La teoría del valle inquietante, mide nuestra relación de “confort” ante una imagen con forma humana, y el “pico” que hay en la creciente confianza, cuando la imagen es demasiado similar a la de un ser humano normal. Hay un momento donde ese confort se convierte casi en horror e incomodidad manifiesta:

teoria del valle inquietante
Reacción humana ante una imagen antropomorfa sintética: Tª del valle inquietante

En las primeras películas de Hollywood  con humanos generados sintéticamente por ordenador, se tomaron bien en serio el efecto del “valle inquietante”, ya que echaba para atrás a la audiencia. Sin embargo, otros autores no tienen tan claro que este efecto sea real, por eso te pregunto ¿que has sentido al ver la segunda imagen del principio del artículo?

Puede que no tu reacción no haya sido muy fuerte. Si te gusta la ciencia ficción ya tendrás cierto hábito a imágenes de este tipo, pero es muy probable que hayas sentido cierta repulsión por la segunda imagen. Algunas de las razones que se manejan para esa reacción adversa están relacionados con aspectos casi atávicos del ser humano, como la selección de pareja, la relevancia de mortalidad, la evitación patógena, la violación de las normas humanas, o la definición religiosa de identidad humana. Cada uno puede tener una o varias razones que apoyen este hecho, pero yo soy de los que creen que es un fenómeno al que nos acostumbraremos, dentro de cincuenta o cien años, cuando la presencia de androides con formas humanas sean cotidianos. Puede que en nuestra propia casa, como mayordomos, o en el trabajo, como asistentes para trabajos rutinarios o pesados. Pero llegará, igual que llegaron otras muchas tecnologías a nuestro día a día.

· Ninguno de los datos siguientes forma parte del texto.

(** ** S6 *)

Definition SUBSCRIBERS : nat := 3.

Definition s6_name : string := "S6 fanout multicast".

(** [Promise.all]: every call is made before any is awaited; the first error wins. *)
Fixpoint call_all {A} (l : list (M (World W) A)) : M (World W) (list (Error + A)) := λ w,
  match l with
  | [] => (inr [], w)
  | m :: l' =>
      let '(r, w) := m w in
      (rs ← call_all l'; mret (r :: rs)) w
  end.

Fixpoint first_error {A} (l : list (Error + A)) : Error + list A :=
  match l with
  | [] => inr []
  | inl e :: _ => inl e
  | inr a :: l' => match first_error l' with inl e => inl e | inr l => inr (a :: l) end
  end.

Definition promise_all {A} (l : list (M (World W) A)) : M (World W) (list A) := λ w,
  match call_all l w with
  | (inr rs, w) => (first_error rs, tick w)
  | (inl e, w) => (inl e, w)
  end.

(** [start] and [stop] up to their await. *)
Definition calling {A} (m : M W A) : M (World W) A := λ w, let '(r, w) := on m w in (r, sync w).

Definition start_call (x : string) (t : Destination) (o : SubscribeOptions) : M (World W) AckCollector :=
  _ ← declare x (UMsgs []);
  h ← new_handler (collector_handler x None true);
  sub ← calling (bus_subscribe t h o);
  mret {| ac_received := x; ac_sub := sub |}.

Definition stop_call (c : AckCollector) : M (World W) unit :=
  calling (bus_unsubscribe (ac_sub c)).

Fixpoint nonces (n : nat) : M (World W) (list string) :=
  match n with 0 => mret [] | S n => x ← nonce random6; xs ← nonces n; mret (x :: xs) end.

Definition fanout_ : M (World W) ScenarioResult :=
  t0 ← time;
  if negb (supportsFanout bus_capabilities) then result unsupported s6_name "no fanout on this broker" t0
  else
    n ← nonce random6;
    let t := "mbc.s6." +:+ n in
    ns ← nonces SUBSCRIBERS;
    subs ← promise_all (imap (λ i n, start_call ("s6.s" +:+ pretty i) t
                                       (of_kind fanout None ("s" +:+ pretty i +:+ "-" +:+ n))) ns);
    finally (
      _ ← publish t "broadcast-1" None no_publish_options;
      ok ← wait (λ vs, forallb (λ s, seen 1 s vs) subs) 5000;
      counts ← read (λ vs, (λ s, count s vs) <$> subs);
      if negb ok || existsb (λ n, bool_decide (n ≠ 1)) counts then
        result fail s6_name ("subscriber counts were [" +:+ join "," (pretty <$> counts) +:+ "]") t0
      else
        result pass s6_name ("1 publish → " +:+ pretty SUBSCRIBERS +:+ " subscribers each received it") t0)
      (_ ← promise_all (stop_call <$> subs); mret tt).

(** ** S7 *)

Definition s7_name : string := "S7 explicit ack".

(** (a) ack removes. *)
Definition s7_ack (t0 : Z) : M (World W) (ScenarioResult + string) :=
  n ← nonce random6;
  let t := "mbc.s7a." +:+ n in
  n ← nonce random6;
  c ← start "s7.a" t None true (subscriber ("ack-" +:+ n));
  finally (
    _ ← publish t "ack-1" None no_publish_options;
    _ ← wait (seen 1 c) 4000;
    _ ← sleep 500;
    n ← read (count c);
    if decide (n ≠ 1) then
      r ← result fail s7_name ("(a) acked msg delivered " +:+ pretty n +:+ "×") t0; mret (inl r)
    else mret (inr "ack→once"))
    (stop c).

(** (b) the handler requeues the first delivery and acks the others. *)
Definition s7_nack_handler (m : IncomingMessage) : Body :=
  Do (incr "s7.attempts") (λ vs,
    if decide (num "s7.attempts" vs = Some 1%Z) then nack_requeue
    else Do (assign_opt "s7.secondCount" (im_deliveryCount m)) (λ _, ack)).

Definition s7_nack (t0 : Z) : M (World W) (ScenarioResult + string) :=
  n ← nonce random6;
  let t := "mbc.s7b." +:+ n in
  _ ← declare "s7.attempts" (UNum 0);
  _ ← undeclared "s7.secondCount";
  n ← nonce random6;
  c ← start "s7.b" t (Some s7_nack_handler) false (subscriber ("nack-" +:+ n));
  finally (
    _ ← publish t "nack-1" None no_publish_options;
    ok ← wait (λ vs, bool_decide (2 ≤ default 0 (num "s7.attempts" vs))%Z) 5000;
    secondCount ← read (num "s7.secondCount");
    if negb ok then r ← result fail s7_name "(b) nacked msg was not redelivered" t0; mret (inl r)
    else if decide (reportsDeliveryCount bus_capabilities = true ∧ secondCount ≠ Some 2%Z) then
      r ← result fail s7_name ("(b) expected deliveryCount 2, got " +:+ show secondCount) t0; mret (inl r)
    else mret (inr (if reportsDeliveryCount bus_capabilities then "nack→redelivered (count=2)"
                    else "nack→redelivered (count n/a)")))
    (stop c).

(** (c) a consumer drops with its message un-acked; a fresh one on its queue gets it. *)
Definition s7_crash (t0 : Z) : M (World W) (ScenarioResult + string) :=
  n ← nonce random6;
  let t := "mbc.s7c." +:+ n in
  n ← nonce random6;
  let queueId := "crash-" +:+ n in
  crashed ← start "s7.crashed" t (Some (λ _, Return)) false (subscriber queueId);
  _ ← publish t "crash-1" None no_publish_options;
  _ ← wait (seen 1 crashed) 4000;
  _ ← stop crashed;
  fresh ← start "s7.fresh" t None true (subscriber queueId);
  finally (
    got ← wait (seen 1 fresh) 5000;
    if (got : bool) then mret (inr "crash→redelivered")
    else r ← result fail s7_name "(c) crashed consumer msg was lost" t0; mret (inl r))
    (stop fresh).

Definition explicitAck : M (World W) ScenarioResult :=
  t0 ← time;
  if negb (supportsManualAck bus_capabilities) then result unsupported s7_name "no manual ack on this broker" t0
  else
    or_return (s7_ack t0) (λ a,
    or_return (s7_nack t0) (λ b,
    or_return (s7_crash t0) (λ c,
    result pass s7_name (join "; " [a; b; c]) t0))).

(** ** S8 *)

Definition MAX_DELIVERIES : Z := 3.

Definition s8_name : string := "S8 poison → dead-letter".

Definition s8_handler (m : IncomingMessage) : Body :=
  Do (incr "s8.attempts") (λ _, Do (assign_opt "s8.lastCount" (im_deliveryCount m)) (λ _, nack_requeue)).

(** [ (final deliveryCount=n)] when the broker reports one. *)
Definition count_note (lastCount : option Z) : string :=
  match lastCount with
  | Some n => if reportsDeliveryCount bus_capabilities then " (final deliveryCount=" +:+ pretty n +:+ ")" else ""
  | None => ""
  end.

Definition poisonDlq : M (World W) ScenarioResult :=
  t0 ← time;
  if negb (supportsDeadLetter bus_capabilities) then
    result unsupported s8_name "no dead-letter support on this broker" t0
  else
    n ← nonce random6;
    let t := "mbc.s8." +:+ n in
    _ ← declare "s8.attempts" (UNum 0);
    _ ← undeclared "s8.lastCount";
    n ← nonce random6;
    main ← start "s8.main" t (Some s8_handler) false (retrying ("poison-" +:+ n) MAX_DELIVERIES None);
    n ← nonce random6;
    dlq ← start "s8.dlq" (deadLetterAddress t) None true (of_kind fanout None ("dlq-" +:+ n));
    finally (
      _ ← publish t "poison-1" None no_publish_options;
      landed ← wait (seen 1 dlq) 8000;
      vs ← read id;
      let attempts := default 0%Z (num "s8.attempts" vs) in
      if negb landed then
        result fail s8_name ("never dead-lettered (attempts=" +:+ pretty attempts +:+ ", dlq=" +:+
                             pretty (count dlq vs) +:+ ")") t0
      else if decide (attempts < 2 ∨ MAX_DELIVERIES + 1 < attempts)%Z then
        result fail s8_name ("delivery attempts out of range: " +:+ pretty attempts +:+ " (limit " +:+
                             pretty MAX_DELIVERIES +:+ ")") t0
      else
        result pass s8_name ("dead-lettered after " +:+ pretty attempts +:+ " attempts" +:+
                             count_note (num "s8.lastCount" vs)) t0)
      (_ ← stop main; stop dlq).

(** ** S9 *)

Definition MESSAGE_COUNT : nat := 10.

Definition s9_name : string := "S9 competing consumers".

Definition s9_handler (x : string) (m : IncomingMessage) : Body :=
  Do (push_str x (im_body m)) (λ _, ack).

(** The checks on what the two consumers received: the failure to report, if any. *)
Definition s9_check (ok : bool) (a b : list string) : option string :=
  let all := a ++ b in
  if decide (ok = false ∨ length all ≠ MESSAGE_COUNT) then
    Some ("received " +:+ pretty (length all) +:+ "/" +:+ pretty MESSAGE_COUNT)
  else if decide (length (remove_dups all) ≠ MESSAGE_COUNT) then
    Some ("duplicate delivery (" +:+ pretty (length (remove_dups all)) +:+ " unique)")
  else if decide (length a = 0 ∨ length b = 0) then Some "one consumer was starved (not balanced)"
  else None.

Definition competingConsumers : M (World W) ScenarioResult :=
  t0 ← time;
  if negb (supportsManualAck bus_capabilities) then result unsupported s9_name "no manual ack on this broker" t0
  else
    n ← nonce random6;
    let t := "mbc.s9." +:+ n in
    n ← nonce random6;
    let queueId := "workers-" +:+ n in
    _ ← declare "s9.byConsumer[0]" (UStrs []);
    _ ← declare "s9.byConsumer[1]" (UStrs []);
    subA ← subscribe t (s9_handler "s9.byConsumer[0]") (subscriber queueId);
    subB ← subscribe t (s9_handler "s9.byConsumer[1]") (subscriber queueId);
    finally (
      _ ← publish_all ((λ i, publish t ("job-" +:+ pretty i) None no_publish_options) <$> seq 0 MESSAGE_COUNT);
      ok ← wait (λ vs, bool_decide (MESSAGE_COUNT ≤ length (strs "s9.byConsumer[0]" vs) +
                                                    length (strs "s9.byConsumer[1]" vs))) 6000;
      vs ← read id;
      let a := strs "s9.byConsumer[0]" vs in
      let b := strs "s9.byConsumer[1]" vs in
      match s9_check ok a b with
      | Some detail => result fail s9_name detail t0
      | None =>
          result pass s9_name ("split " +:+ pretty (length a) +:+ "/" +:+ pretty (length b) +:+ ", no dupes") t0
      end)
      (_ ← unsubscribe subA; unsubscribe subB).

(** ** S10 *)

Definition s10_name : string := "S10 idempotent consumer".

(** [idempotentHandler] as a handler in the loop, with the default key and window;
    [mark] is the store's [tryMarkSeen] at a time.  The [catch] block only logs. *)
Definition idempotent (mark : Z → string → Z → Vars → (Error + bool) * Vars)
    (inner : IncomingMessage → Body) (m : IncomingMessage) : Body :=
  Clock (λ now, Do id (λ vs,
    let '(r, vs') := mark now (default_key m) 300%Z vs in
    let alreadySeen := match r with inr seen => seen | inl _ => false end in
    Do (λ _, vs') (λ _, Await Ticking (λ _, if alreadySeen then ack else inner m)))).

Tardará en llegar por que requiere un componente mecánico, y este tipo de tecnología necesita su tiempo. Sin embargo, en términos de imagen generada por ordenador y realidad virtual, la tecnología está muy avanzada. Aunque las imágenes de la VR actual no tienen una grandísima definición (1080p) no se trata tanto de una definición similar a la del ojo humano, sino de un conjunto de detalles sutiles que configuran nuestra respuesta al lenguaje no verbal. Curiosamente en la wikipedia no cita el lenguaje no verbal como una de las razones del rechazo a los androides, y yo creo que es una de las más importantes. Un robot que se parezca a un ser humano, será rechazado sino actúa como un ser humano. Esto implica hablar, reaccionar e interaccionar como tal, lo que es extremadamente sutil y complejo ya que sólo en la cara de un humano normal intervienen hasta cuarenta y tres músculos.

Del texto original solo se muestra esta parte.